(Task goal):
Your answer must be the records, copied with no change.

(Data):
★ ★ ★ ★ ★

(* ===== verification/EngineCommit.v ===== *)
(** * Committing: the manifest, and the public [flush] *)

From S2P Require Import Prelude Outcome External Fs MemTable Wal WalWriter WalReader.
From S2P Require Import StdVec SstRecord SstIndex Bloom Builder Reader Merge Manifest.
From S2P Require Import Names Engine EngineSpec EngineGet EnginePut EngineFlush.

Section commit.
Context {C : Crc32} {SM : SkipMap Entry} {FB : FastBloom} {AL : Allocator}.

(** ** The manifest of the live tables *)

Lemma handle_meta_ok fs l h rs : (l <= 1)%nat -> handle_ok fs l h rs -> meta_ok l (meta h).
Proof.
  intros Hl [H1 H2 H3 H4 H5 H6 (ino & _ & (blocks & f & Ht) & _)].
  pose proof (tb_capped _ _ _ _ Ht) as Hc. rewrite Forall_forall in Hc.
  assert (exists r0 r1, r0 ∈ rs /\ r1 ∈ rs /\ Manifest.min (meta h) = rkey r0 /\ Manifest.max (meta h) = rkey r1)
    as (r0 & r1 & Hr0 & Hr1 & Hmin & Hmax).
  { destruct (head rs) as [r0|] eqn:E0; [|done]. destruct (last rs) as [r1|] eqn:E1; [|done].
    cbn in H5, H6. injection H5 as H5. injection H6 as H6. exists r0, r1. split_and!; try done.
    - destruct rs; [done|]. cbn in E0. simplify_eq. apply list_elem_of_here.
    - apply last_Some in E1 as [l' ->]. apply elem_of_app; right. apply list_elem_of_here. }
  destruct (Hc _ Hr0) as [Hk0 _]. destruct (Hc _ Hr1) as [Hk1 _].
  unfold SstRecord.MAX_KEY_LEN in *. pose proof (sst_name_len l (Manifest.seq (meta h))).
  split; [done|]. rewrite H2, H1. split; [|apply sst_name_utf8; lia].
  unfold meta_fits. rewrite H2, H1, Hmin, Hmax. unfold u32_max. split_and!; (done || lia).
Qed.
(* ===== verification/EngineCompact.v ===== *)
(** * Compaction *)

From S2P Require Import Prelude Outcome External Fs MemTable Wal WalWriter WalReader.
From S2P Require Import StdVec SstRecord SstIndex Bloom Builder Reader Merge Manifest.
From S2P Require Import Names Engine EngineSpec EngineGet EnginePut EngineFlush EngineCommit.

(** ** The newest entry, by position *)

Lemma newest_unique runs k x y :
  NoDup (Merge.seq <$> runs) -> newest runs k x -> newest runs k y -> x = y.
Proof.
  intros Hnd (r1 & H1 & A1 & B1) (r2 & H2 & A2 & B2).
  destruct (Z.lt_trichotomy (Merge.seq r1) (Merge.seq r2)) as [Hlt|[Heq|Hlt]].
  - rewrite (B1 r2 H2 Hlt) in A2. done.
  - apply list_elem_of_lookup in H1 as [i Hi], H2 as [j Hj].
    assert (i = j) as ->; [|congruence].
    eapply NoDup_lookup; [exact Hnd|by rewrite list_lookup_fmap, Hi|].
    by rewrite list_lookup_fmap, Hj; simpl; rewrite Heq.
  - rewrite (B2 r1 H1 Hlt) in A1. done.
Qed.

(** The total size of records does not depend on their order. *)
Lemma len_records_Permutation rs rs' : rs ≡ₚ rs' -> len (records_bytes rs) = len (records_bytes rs').
Proof.
  induction 1 as [|r rs rs' _ IH|r r' rs|rs1 rs2 rs3 _ IH1 _ IH2]; [done|..].
  - rewrite !records_bytes_cons, !len_app. lia.
  - rewrite !records_bytes_cons, !len_app. lia.
  - lia.
Qed.

Lemma rs_sorted_NoDup rs : rs_sorted rs -> NoDup rs.
Proof.
  unfold rs_sorted. induction rs as [|r rs IH]; [constructor|]. intros [Hs Hr]%StronglySorted_inv.
  constructor; [|by apply IH]. intros Hin. rewrite Forall_forall in Hr.
  apply (key_lt_irrefl (rkey r)). apply Hr. by apply list_elem_of_fmap_2.
Qed.

Lemma merged_small runs out :
  merged runs out -> len (records_bytes out) <= len (records_bytes (concat (records <$> runs))).
Proof.
  intros [Hs Hfrom _].
  assert (out ⊆+ concat (records <$> runs)) as Hsub.
  { apply NoDup_submseteq; [by apply rs_sorted_NoDup|]. intros r Hr.
    destruct (Hfrom r Hr) as (_ & run & Hrun & Hin). eapply elem_of_concat; [exact Hin|].
    by apply list_elem_of_fmap_2. }
  apply submseteq_Permutation in Hsub as (k & Hk). rewrite (len_records_Permutation _ _ Hk).
  rewrite records_bytes_app, len_app. pose proof (len_nonneg (records_bytes k)). lia.
Qed.

Section compact.
Context {C : Crc32} {SM : SkipMap Entry} {FB : FastBloom} {AL : Allocator}.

★ ★ ★ ★ ★

(Exercise result):
(* ===== verification/EngineCommit.v ===== *)
(** * Committing: the manifest, and the public [flush] *)

From S2P Require Import Prelude Outcome External Fs MemTable Wal WalWriter WalReader.
From S2P Require Import StdVec SstRecord SstIndex Bloom Builder Reader Merge Manifest.
From S2P Require Import Names Engine EngineSpec EngineGet EnginePut EngineFlush.

Section commit.
Context {C : Crc32} {SM : SkipMap Entry} {FB : FastBloom} {AL : Allocator}.

(** ** The manifest of the live tables *)

Lemma handle_meta_ok fs l h rs : (l <= 1)%nat -> handle_ok fs l h rs -> meta_ok l (meta h).
Proof.
  intros Hl [H1 H2 H3 H4 H5 H6 (ino & _ & (blocks & f & Ht) & _)].
  pose proof (tb_capped _ _ _ _ Ht) as Hc. rewrite Forall_forall in Hc.
  assert (exists r0 r1, r0 ∈ rs /\ r1 ∈ rs /\ Manifest.min (meta h) = rkey r0 /\ Manifest.max (meta h) = rkey r1)
    as (r0 & r1 & Hr0 & Hr1 & Hmin & Hmax).
  { destruct (head rs) as [r0|] eqn:E0; [|done]. destruct (last rs) as [r1|] eqn:E1; [|done].
    cbn in H5, H6. injection H5 as H5. injection H6 as H6. exists r0, r1. split_and!; try done.
    - destruct rs; [done|]. cbn in E0. simplify_eq. apply list_elem_of_here.
    - apply last_Some in E1 as [l' ->]. apply elem_of_app; right. apply list_elem_of_here. }
  destruct (Hc _ Hr0) as [Hk0 _]. destruct (Hc _ Hr1) as [Hk1 _].
  unfold SstRecord.MAX_KEY_LEN in *. pose proof (sst_name_len l (Manifest.seq (meta h))).
  split; [done|]. rewrite H2, H1. split; [|apply sst_name_utf8; lia].
  unfold meta_fits. rewrite H2, H1, Hmin, Hmax. unfold u32_max. split_and!; (done || lia).
Qed.
(* ===== verification/EngineCompact.v ===== *)
(** * Compaction *)

From S2P Require Import Prelude Outcome External Fs MemTable Wal WalWriter WalReader.
From S2P Require Import StdVec SstRecord SstIndex Bloom Builder Reader Merge Manifest.
From S2P Require Import Names Engine EngineSpec EngineGet EnginePut EngineFlush EngineCommit.

(** ** The newest entry, by position *)

Lemma newest_unique runs k x y :
  NoDup (Merge.seq <$> runs) -> newest runs k x -> newest runs k y -> x = y.
Proof.
  intros Hnd (r1 & H1 & A1 & B1) (r2 & H2 & A2 & B2).
  destruct (Z.lt_trichotomy (Merge.seq r1) (Merge.seq r2)) as [Hlt|[Heq|Hlt]].
  - rewrite (B1 r2 H2 Hlt) in A2. done.
  - apply list_elem_of_lookup in H1 as [i Hi], H2 as [j Hj].
    assert (i = j) as ->; [|congruence].
    eapply NoDup_lookup; [exact Hnd|by rewrite list_lookup_fmap, Hi|].
    by rewrite list_lookup_fmap, Hj; simpl; rewrite Heq.
  - rewrite (B2 r1 H1 Hlt) in A1. done.
Qed.

(** The total size of records does not depend on their order. *)
Lemma len_records_Permutation rs rs' : rs ≡ₚ rs' -> len (records_bytes rs) = len (records_bytes rs').
Proof.
  induction 1 as [|r rs rs' _ IH|r r' rs|rs1 rs2 rs3 _ IH1 _ IH2]; [done|..].
  - rewrite !records_bytes_cons, !len_app. lia.
  - rewrite !records_bytes_cons, !len_app. lia.
  - lia.
Qed.

Lemma rs_sorted_NoDup rs : rs_sorted rs -> NoDup rs.
Proof.
  unfold rs_sorted. induction rs as [|r rs IH]; [constructor|]. intros [Hs Hr]%StronglySorted_inv.
  constructor; [|by apply IH]. intros Hin. rewrite Forall_forall in Hr.
  apply (key_lt_irrefl (rkey r)). apply Hr. by apply list_elem_of_fmap_2.
Qed.

Lemma merged_small runs out :
  merged runs out -> len (records_bytes out) <= len (records_bytes (concat (records <$> runs))).
Proof.
  intros [Hs Hfrom _].
  assert (out ⊆+ concat (records <$> runs)) as Hsub.
  { apply NoDup_submseteq; [by apply rs_sorted_NoDup|]. intros r Hr.
    destruct (Hfrom r Hr) as (_ & run & Hrun & Hin). eapply elem_of_concat; [exact Hin|].
    by apply list_elem_of_fmap_2. }
  apply submseteq_Permutation in Hsub as (k & Hk). rewrite (len_records_Permutation _ _ Hk).
  rewrite records_bytes_app, len_app. pose proof (len_nonneg (records_bytes k)). lia.
Qed.

Section compact.
Context {C : Crc32} {SM : SkipMap Entry} {FB : FastBloom} {AL : Allocator}.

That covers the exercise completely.